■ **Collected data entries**
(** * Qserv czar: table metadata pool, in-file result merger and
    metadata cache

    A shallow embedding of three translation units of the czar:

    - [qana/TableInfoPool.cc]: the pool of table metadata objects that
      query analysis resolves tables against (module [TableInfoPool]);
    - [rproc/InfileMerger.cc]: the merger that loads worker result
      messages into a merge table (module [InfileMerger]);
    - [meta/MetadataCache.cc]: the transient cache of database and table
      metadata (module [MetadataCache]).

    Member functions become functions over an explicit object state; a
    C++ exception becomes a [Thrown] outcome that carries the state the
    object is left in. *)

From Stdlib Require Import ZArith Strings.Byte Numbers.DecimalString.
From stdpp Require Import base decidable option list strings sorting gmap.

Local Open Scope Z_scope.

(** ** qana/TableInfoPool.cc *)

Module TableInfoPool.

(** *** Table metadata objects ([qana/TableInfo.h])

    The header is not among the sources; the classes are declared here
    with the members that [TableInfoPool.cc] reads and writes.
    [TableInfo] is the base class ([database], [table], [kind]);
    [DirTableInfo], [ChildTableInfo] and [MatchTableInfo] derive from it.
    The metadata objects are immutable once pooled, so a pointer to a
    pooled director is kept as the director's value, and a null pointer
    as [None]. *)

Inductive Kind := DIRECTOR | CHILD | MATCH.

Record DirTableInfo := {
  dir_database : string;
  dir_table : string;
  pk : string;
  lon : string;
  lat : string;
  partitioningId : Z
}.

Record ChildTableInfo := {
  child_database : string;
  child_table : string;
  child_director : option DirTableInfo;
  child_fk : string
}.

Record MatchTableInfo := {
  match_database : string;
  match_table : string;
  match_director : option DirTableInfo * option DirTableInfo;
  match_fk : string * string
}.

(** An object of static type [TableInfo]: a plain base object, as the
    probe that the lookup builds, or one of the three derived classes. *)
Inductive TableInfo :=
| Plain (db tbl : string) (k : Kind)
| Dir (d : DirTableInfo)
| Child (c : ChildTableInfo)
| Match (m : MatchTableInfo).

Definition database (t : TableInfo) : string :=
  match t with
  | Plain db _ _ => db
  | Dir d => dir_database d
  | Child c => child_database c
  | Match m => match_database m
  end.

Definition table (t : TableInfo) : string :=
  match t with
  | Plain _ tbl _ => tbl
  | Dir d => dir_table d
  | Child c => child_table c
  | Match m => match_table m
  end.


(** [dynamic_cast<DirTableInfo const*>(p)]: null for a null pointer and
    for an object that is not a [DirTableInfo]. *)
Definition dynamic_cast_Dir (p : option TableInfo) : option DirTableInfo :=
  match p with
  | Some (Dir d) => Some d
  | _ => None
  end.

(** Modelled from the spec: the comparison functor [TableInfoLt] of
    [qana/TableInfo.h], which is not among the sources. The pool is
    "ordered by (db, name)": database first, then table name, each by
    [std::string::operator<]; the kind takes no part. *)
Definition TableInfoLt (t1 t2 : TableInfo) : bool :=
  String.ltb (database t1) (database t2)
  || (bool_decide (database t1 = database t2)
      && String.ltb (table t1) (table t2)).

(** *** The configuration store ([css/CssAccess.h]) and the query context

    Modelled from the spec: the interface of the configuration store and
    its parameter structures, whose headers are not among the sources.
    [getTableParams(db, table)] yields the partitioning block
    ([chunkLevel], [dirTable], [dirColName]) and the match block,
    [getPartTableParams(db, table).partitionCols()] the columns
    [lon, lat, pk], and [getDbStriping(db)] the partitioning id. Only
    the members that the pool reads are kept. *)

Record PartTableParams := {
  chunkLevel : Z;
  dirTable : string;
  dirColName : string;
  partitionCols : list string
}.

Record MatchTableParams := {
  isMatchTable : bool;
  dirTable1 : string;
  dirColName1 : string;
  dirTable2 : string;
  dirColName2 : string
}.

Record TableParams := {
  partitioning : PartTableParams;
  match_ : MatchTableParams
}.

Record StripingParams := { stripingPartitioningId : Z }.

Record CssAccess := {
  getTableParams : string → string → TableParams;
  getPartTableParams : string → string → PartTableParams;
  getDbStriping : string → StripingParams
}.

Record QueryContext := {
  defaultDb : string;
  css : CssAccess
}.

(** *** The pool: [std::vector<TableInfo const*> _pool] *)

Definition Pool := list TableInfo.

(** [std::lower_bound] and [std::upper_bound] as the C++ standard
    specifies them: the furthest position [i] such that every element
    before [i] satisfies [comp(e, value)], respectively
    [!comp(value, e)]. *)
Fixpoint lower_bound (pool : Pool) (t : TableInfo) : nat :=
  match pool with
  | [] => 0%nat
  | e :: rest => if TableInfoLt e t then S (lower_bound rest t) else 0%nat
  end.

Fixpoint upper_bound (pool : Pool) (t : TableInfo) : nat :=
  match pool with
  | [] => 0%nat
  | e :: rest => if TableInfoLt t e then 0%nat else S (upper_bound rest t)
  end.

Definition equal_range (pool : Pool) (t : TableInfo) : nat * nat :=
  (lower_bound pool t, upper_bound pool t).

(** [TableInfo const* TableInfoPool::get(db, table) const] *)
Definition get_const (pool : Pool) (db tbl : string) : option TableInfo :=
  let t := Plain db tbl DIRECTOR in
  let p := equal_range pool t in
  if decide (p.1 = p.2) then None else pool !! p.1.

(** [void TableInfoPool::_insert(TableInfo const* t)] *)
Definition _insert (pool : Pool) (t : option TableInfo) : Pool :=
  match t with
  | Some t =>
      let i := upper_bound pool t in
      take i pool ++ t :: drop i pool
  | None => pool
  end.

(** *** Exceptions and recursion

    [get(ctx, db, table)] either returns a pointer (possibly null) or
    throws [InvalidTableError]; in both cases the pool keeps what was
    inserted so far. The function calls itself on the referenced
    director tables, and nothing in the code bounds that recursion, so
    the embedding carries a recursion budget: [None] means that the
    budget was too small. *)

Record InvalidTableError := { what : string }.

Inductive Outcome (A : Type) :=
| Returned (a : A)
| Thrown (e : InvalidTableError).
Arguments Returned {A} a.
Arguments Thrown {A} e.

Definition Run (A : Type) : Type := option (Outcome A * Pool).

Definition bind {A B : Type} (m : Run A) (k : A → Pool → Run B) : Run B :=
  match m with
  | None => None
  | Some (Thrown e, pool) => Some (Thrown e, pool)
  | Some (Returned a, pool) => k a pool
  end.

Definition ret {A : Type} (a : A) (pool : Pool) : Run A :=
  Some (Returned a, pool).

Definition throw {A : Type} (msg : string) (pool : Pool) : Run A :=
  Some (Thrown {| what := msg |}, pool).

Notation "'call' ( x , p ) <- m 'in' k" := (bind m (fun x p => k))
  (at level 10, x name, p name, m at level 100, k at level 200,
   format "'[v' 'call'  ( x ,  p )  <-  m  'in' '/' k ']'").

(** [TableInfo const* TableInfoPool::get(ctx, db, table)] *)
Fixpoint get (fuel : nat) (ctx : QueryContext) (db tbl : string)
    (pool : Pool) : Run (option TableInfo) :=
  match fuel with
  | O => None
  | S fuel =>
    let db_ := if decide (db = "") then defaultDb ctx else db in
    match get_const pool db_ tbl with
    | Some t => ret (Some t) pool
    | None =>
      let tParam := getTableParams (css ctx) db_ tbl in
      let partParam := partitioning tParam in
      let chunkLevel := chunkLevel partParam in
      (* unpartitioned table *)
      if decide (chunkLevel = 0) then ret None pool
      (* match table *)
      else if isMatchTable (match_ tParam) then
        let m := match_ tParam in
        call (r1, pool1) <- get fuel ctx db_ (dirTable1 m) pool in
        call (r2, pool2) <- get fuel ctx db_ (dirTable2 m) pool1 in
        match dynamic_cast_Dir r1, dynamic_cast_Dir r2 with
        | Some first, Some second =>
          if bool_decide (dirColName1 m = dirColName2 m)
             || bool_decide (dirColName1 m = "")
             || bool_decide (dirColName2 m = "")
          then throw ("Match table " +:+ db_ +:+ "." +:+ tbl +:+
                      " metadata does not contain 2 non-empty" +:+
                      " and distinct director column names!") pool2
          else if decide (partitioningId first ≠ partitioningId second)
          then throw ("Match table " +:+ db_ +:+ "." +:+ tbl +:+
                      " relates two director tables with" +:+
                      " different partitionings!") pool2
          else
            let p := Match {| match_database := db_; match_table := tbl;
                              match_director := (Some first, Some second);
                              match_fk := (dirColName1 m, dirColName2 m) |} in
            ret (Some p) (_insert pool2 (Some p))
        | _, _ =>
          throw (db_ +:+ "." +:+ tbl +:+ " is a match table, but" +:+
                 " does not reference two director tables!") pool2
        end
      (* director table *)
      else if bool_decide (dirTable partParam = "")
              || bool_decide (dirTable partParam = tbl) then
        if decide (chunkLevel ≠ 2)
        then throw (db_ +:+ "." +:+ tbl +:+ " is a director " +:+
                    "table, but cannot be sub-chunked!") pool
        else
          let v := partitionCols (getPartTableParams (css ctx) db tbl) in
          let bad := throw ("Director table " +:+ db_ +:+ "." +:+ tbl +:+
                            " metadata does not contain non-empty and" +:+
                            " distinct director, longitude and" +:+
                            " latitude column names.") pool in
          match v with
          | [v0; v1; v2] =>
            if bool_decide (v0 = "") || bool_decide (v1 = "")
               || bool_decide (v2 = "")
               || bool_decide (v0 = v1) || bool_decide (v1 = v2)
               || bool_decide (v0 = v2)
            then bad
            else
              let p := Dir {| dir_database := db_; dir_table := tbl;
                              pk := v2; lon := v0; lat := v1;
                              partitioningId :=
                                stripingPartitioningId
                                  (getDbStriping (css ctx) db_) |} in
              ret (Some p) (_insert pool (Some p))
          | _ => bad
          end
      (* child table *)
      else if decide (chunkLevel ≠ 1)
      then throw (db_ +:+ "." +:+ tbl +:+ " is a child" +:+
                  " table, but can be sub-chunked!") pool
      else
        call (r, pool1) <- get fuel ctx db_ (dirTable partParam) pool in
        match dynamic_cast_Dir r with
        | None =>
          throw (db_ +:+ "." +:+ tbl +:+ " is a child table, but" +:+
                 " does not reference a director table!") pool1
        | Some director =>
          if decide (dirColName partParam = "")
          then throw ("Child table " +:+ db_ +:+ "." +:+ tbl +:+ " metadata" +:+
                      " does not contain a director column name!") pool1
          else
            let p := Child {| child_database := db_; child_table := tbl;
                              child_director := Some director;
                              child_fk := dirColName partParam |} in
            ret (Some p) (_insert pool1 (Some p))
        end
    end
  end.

■ **Your instructions**
All lines above from the one holding "Definition Run (A" to the one holding "call (r2, pool2)", inclusive, are to be copied exactly; no other line is wanted.

■ **Solution below**
Definition Run (A : Type) : Type := option (Outcome A * Pool).

Definition bind {A B : Type} (m : Run A) (k : A → Pool → Run B) : Run B :=
  match m with
  | None => None
  | Some (Thrown e, pool) => Some (Thrown e, pool)
  | Some (Returned a, pool) => k a pool
  end.

Definition ret {A : Type} (a : A) (pool : Pool) : Run A :=
  Some (Returned a, pool).

Definition throw {A : Type} (msg : string) (pool : Pool) : Run A :=
  Some (Thrown {| what := msg |}, pool).

Notation "'call' ( x , p ) <- m 'in' k" := (bind m (fun x p => k))
  (at level 10, x name, p name, m at level 100, k at level 200,
   format "'[v' 'call'  ( x ,  p )  <-  m  'in' '/' k ']'").

(** [TableInfo const* TableInfoPool::get(ctx, db, table)] *)
Fixpoint get (fuel : nat) (ctx : QueryContext) (db tbl : string)
    (pool : Pool) : Run (option TableInfo) :=
  match fuel with
  | O => None
  | S fuel =>
    let db_ := if decide (db = "") then defaultDb ctx else db in
    match get_const pool db_ tbl with
    | Some t => ret (Some t) pool
    | None =>
      let tParam := getTableParams (css ctx) db_ tbl in
      let partParam := partitioning tParam in
      let chunkLevel := chunkLevel partParam in
      (* unpartitioned table *)
      if decide (chunkLevel = 0) then ret None pool
      (* match table *)
      else if isMatchTable (match_ tParam) then
        let m := match_ tParam in
        call (r1, pool1) <- get fuel ctx db_ (dirTable1 m) pool in
        call (r2, pool2) <- get fuel ctx db_ (dirTable2 m) pool1 in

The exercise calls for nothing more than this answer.